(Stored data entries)
▼▼▼

Lemma live_op w db log A I Ts o r db' w' :
  live w db log A I Ts -> db_closed db = false -> w_faults w = [] -> op_ok o ->
  wal_sequenceNumber (db_wal db) + 1 < 2 ^ 64 -> run_op o db w = ((r, db'), w') ->
  r = None /\
  live w' db' (log ++ [op_entry o]) (entries_put (op_entry o).1 (op_entry o).2 A) I Ts /\
  spares w (db_wal db) w' (db_wal db') /\ w_faults w' = [] /\ db_closed db' = false /\
  w_dir w' = w_dir w /\ db_sstReaders db' = db_sstReaders db /\ retains w w' (fun s => s <> walName).
Proof.
  intros Hl Hc Hf Ho Hlen E. pose proof Hl as [He Htab Hs Hr].
  destruct (run_op_strip _ _ _ _ _ _ E) as [E' Hrs].
  destruct (run_op_ok _ _ _ _ _ _ o He Hc Hf Ho Hlen) as (db2 & w2 & E2 & He2 & _ & Hf2 & Hd2 & Hc2).
  rewrite E' in E2. assert (r = None) as -> by congruence.
  assert (set_readers [] db' = db2) as <- by congruence. assert (w' = w2) as <- by congruence.
  pose proof (WriteEntry_spares _ _ _ _ _ _ (live_wal _ _ _ _ _ _ Hl) (live_inj _ _ _ _ _ _ Hl) Hf Hlen
    (run_op_write _ _ _ _ _ Hc E)) as [Hsp Hret].
  split; [done|]. split; [|split_and!; done]. split; [exact He2| |done|done].
  rewrite Hrs. by apply (spares_tables w (db_wal db)).
Qed.

Lemma flush_rotate_strip db w r db' w' :
  flush_rotate db w = ((r, db'), w') ->
  flush_rotate (set_readers [] db) w = ((r, set_readers [] db'), w') /\
  db_sstReaders db' = db_sstReaders db.
Proof.
  unfold flush_rotate, gets, and_then, mbind, IO_bind, ret.
  cbn [set_readers db_activeMemtable db_immutableMemtable db_wal].
  destruct (db_immutableMemtable db); [by intros [= <- <- <-]|].
  destruct (sl_Size _ =? 0); [by intros [= <- <- <-]|].
  destruct (WAL_Close _ w) as [[e|] w1]; [by intros [= <- <- <-]|].
  destruct (os_Rename walName flushingName w1) as [[e|] w2]; [by intros [= <- <- <-]|].
  destruct (NewWAL walName w2) as [[e|wl] w3]; [|by intros [= <- <- <-]].
  destruct (os_Rename flushingName walName w3) as [x w4]. by intros [= <- <- <-].
Qed.
(** A world that only grows spares every file. *)
Lemma grows_spares w w' wl log :
  wf_world w -> wal_ok w wl log -> grows w w' -> spares w wl w' wl.
Proof.
  intros Hw (_ & _ & _ & i & Hi & _) (H1 & H2 & H3) f (Hfd & j & Hj & Hne).
  assert (file_ino w' f = Some j) as Hj' by by eapply lookup_weaken.
  assert (w_dir w' !! walName = Some i) as Hi' by by eapply lookup_weaken.
  split; [|split; [done|exists j; split; [done|congruence]]]. split; [congruence|].
  destruct (ww_open w Hw _ _ Hj) as [d Hd]. unfold file_data. rewrite Hj', Hj. cbn.
  rewrite Hd. by eapply lookup_weaken.
Qed.

(** The rotation replaces the log by a fresh file. *)
Lemma rotated_spares w db i :
  wf_world w -> w_dir w !! walName = Some i ->
  spares w (db_wal db) (rotated (wal_file (db_wal db)) i w) (db_wal (rotated_db w db)).
Proof.
  intros Hw Hi f (Hfd & j & Hj & Hne). pose proof (wf_fd_lt w f j Hw Hj) as Hlt.
  pose proof (wf_open_lt w _ j Hw Hj) as Hjlt.
  assert (file_ino (rotated (wal_file (db_wal db)) i w) f = Some j) as E.
  { unfold file_ino. cbn. rewrite lookup_insert_ne, lookup_delete_ne by (done || lia). done. }
  split.
  - split; [congruence|]. unfold file_data. rewrite E, Hj. cbn. by rewrite lookup_insert_ne by lia.
  - split; [cbn; lia|]. exists j. split; [done|]. cbn. rewrite lookup_insert_eq. intros [= Ej]. lia.
Qed.

Lemma rotated_dir w f i s :
  s <> walName -> s <> flushingName -> w_dir (rotated f i w) !! s = w_dir w !! s.
Proof. intros H1 H2. cbn. by rewrite !lookup_insert_ne, lookup_delete_ne. Qed.

(** the names that the steps of a flush touch, besides that of the new table *)
Definition log_name (s : string) : Prop := s = walName \/ s = flushingName.

Lemma live_rotate w db log A Ts r db' w' :
  live w db log A None Ts -> w_faults w = [] -> flush_rotate db w = ((r, db'), w') ->
  match r with
  | Some _ => db' = db /\ w' = w
  | None =>
      live w' db' [] [] (Some A) Ts /\ spares w (db_wal db) w' (db_wal db') /\
      w_faults w' = [] /\ db_closed db' = db_closed db /\
      db_sstReaders db' = db_sstReaders db /\
      (forall s, ~ log_name s -> w_dir w' !! s = w_dir w !! s) /\
      exists i, w_dir w !! walName = Some i /\ w' = rotated (wal_file (db_wal db)) i w
  end.
Proof.
  intros Hl Hf E. pose proof Hl as [He Htab Hs Hr].
  destruct (decide (A = [])) as [EA|HA].
  - revert E. unfold flush_rotate. pose proof (eo_imm _ _ _ _ _ _ He) as Himm.
    unfold imm_repr in Himm. cbn [set_readers db_immutableMemtable] in Himm.
    destruct (db_immutableMemtable db); [done|].
    pose proof (repr_size _ _ (eo_active _ _ _ _ _ _ He)) as Hsz.
    cbn [set_readers db_activeMemtable] in Hsz. rewrite Hsz, EA. cbn. by intros [= <- <- <-].
  - destruct (flush_rotate_strip _ _ _ _ _ E) as [E' Hrs].
    destruct (eo_wal _ _ _ _ _ _ He) as (_ & _ & _ & i & Hi & _).
    destruct (flush_rotate_ok w _ log A [] He Hf HA) as (db1 & w1 & E1 & He1 & Hf1 & _ & Hc1 & _).
    rewrite (flush_rotate_eq w _ log A [] i He Hf HA Hi) in E1.
    rewrite (flush_rotate_eq w _ log A [] i He Hf HA Hi) in E'.
    assert (r = None) as -> by congruence. assert (w' = w1) as <- by congruence.
    assert (set_readers [] db' = db1) as <- by congruence.
    assert (w' = rotated (wal_file (db_wal db)) i w) as Ew by (cbn in E'; congruence).
    assert (db_wal db' = db_wal (rotated_db w db)) as Ewal.
    { assert (set_readers [] db' = rotated_db w (set_readers [] db)) as Ed by congruence.
      apply (f_equal db_wal) in Ed. exact Ed. }
    assert (spares w (db_wal db) w' (db_wal db')) as Hsp.
    { rewrite Ew, Ewal. apply rotated_spares; [apply (eo_wf _ _ _ _ _ _ He)|done]. }
    split; [|split; [done|split_and!; [done|exact Hc1|done| |by exists i]]].
    + split; [exact He1| |done|done]. rewrite Hrs. by eapply spares_tables.
    + intros s Hn. rewrite Ew. apply rotated_dir; intros ->; apply Hn; [by left|by right].
Qed.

▲▲▲

Prompt: From the very first line of the records down to the line with "cbn [set_readers db_activeMemtable db_immutableMemtable", please write out each line exactly, including both ends and no other lines.

Output of the exercise:
Lemma live_op w db log A I Ts o r db' w' :
  live w db log A I Ts -> db_closed db = false -> w_faults w = [] -> op_ok o ->
  wal_sequenceNumber (db_wal db) + 1 < 2 ^ 64 -> run_op o db w = ((r, db'), w') ->
  r = None /\
  live w' db' (log ++ [op_entry o]) (entries_put (op_entry o).1 (op_entry o).2 A) I Ts /\
  spares w (db_wal db) w' (db_wal db') /\ w_faults w' = [] /\ db_closed db' = false /\
  w_dir w' = w_dir w /\ db_sstReaders db' = db_sstReaders db /\ retains w w' (fun s => s <> walName).
Proof.
  intros Hl Hc Hf Ho Hlen E. pose proof Hl as [He Htab Hs Hr].
  destruct (run_op_strip _ _ _ _ _ _ E) as [E' Hrs].
  destruct (run_op_ok _ _ _ _ _ _ o He Hc Hf Ho Hlen) as (db2 & w2 & E2 & He2 & _ & Hf2 & Hd2 & Hc2).
  rewrite E' in E2. assert (r = None) as -> by congruence.
  assert (set_readers [] db' = db2) as <- by congruence. assert (w' = w2) as <- by congruence.
  pose proof (WriteEntry_spares _ _ _ _ _ _ (live_wal _ _ _ _ _ _ Hl) (live_inj _ _ _ _ _ _ Hl) Hf Hlen
    (run_op_write _ _ _ _ _ Hc E)) as [Hsp Hret].
  split; [done|]. split; [|split_and!; done]. split; [exact He2| |done|done].
  rewrite Hrs. by apply (spares_tables w (db_wal db)).
Qed.

Lemma flush_rotate_strip db w r db' w' :
  flush_rotate db w = ((r, db'), w') ->
  flush_rotate (set_readers [] db) w = ((r, set_readers [] db'), w') /\
  db_sstReaders db' = db_sstReaders db.
Proof.
  unfold flush_rotate, gets, and_then, mbind, IO_bind, ret.
  cbn [set_readers db_activeMemtable db_immutableMemtable db_wal].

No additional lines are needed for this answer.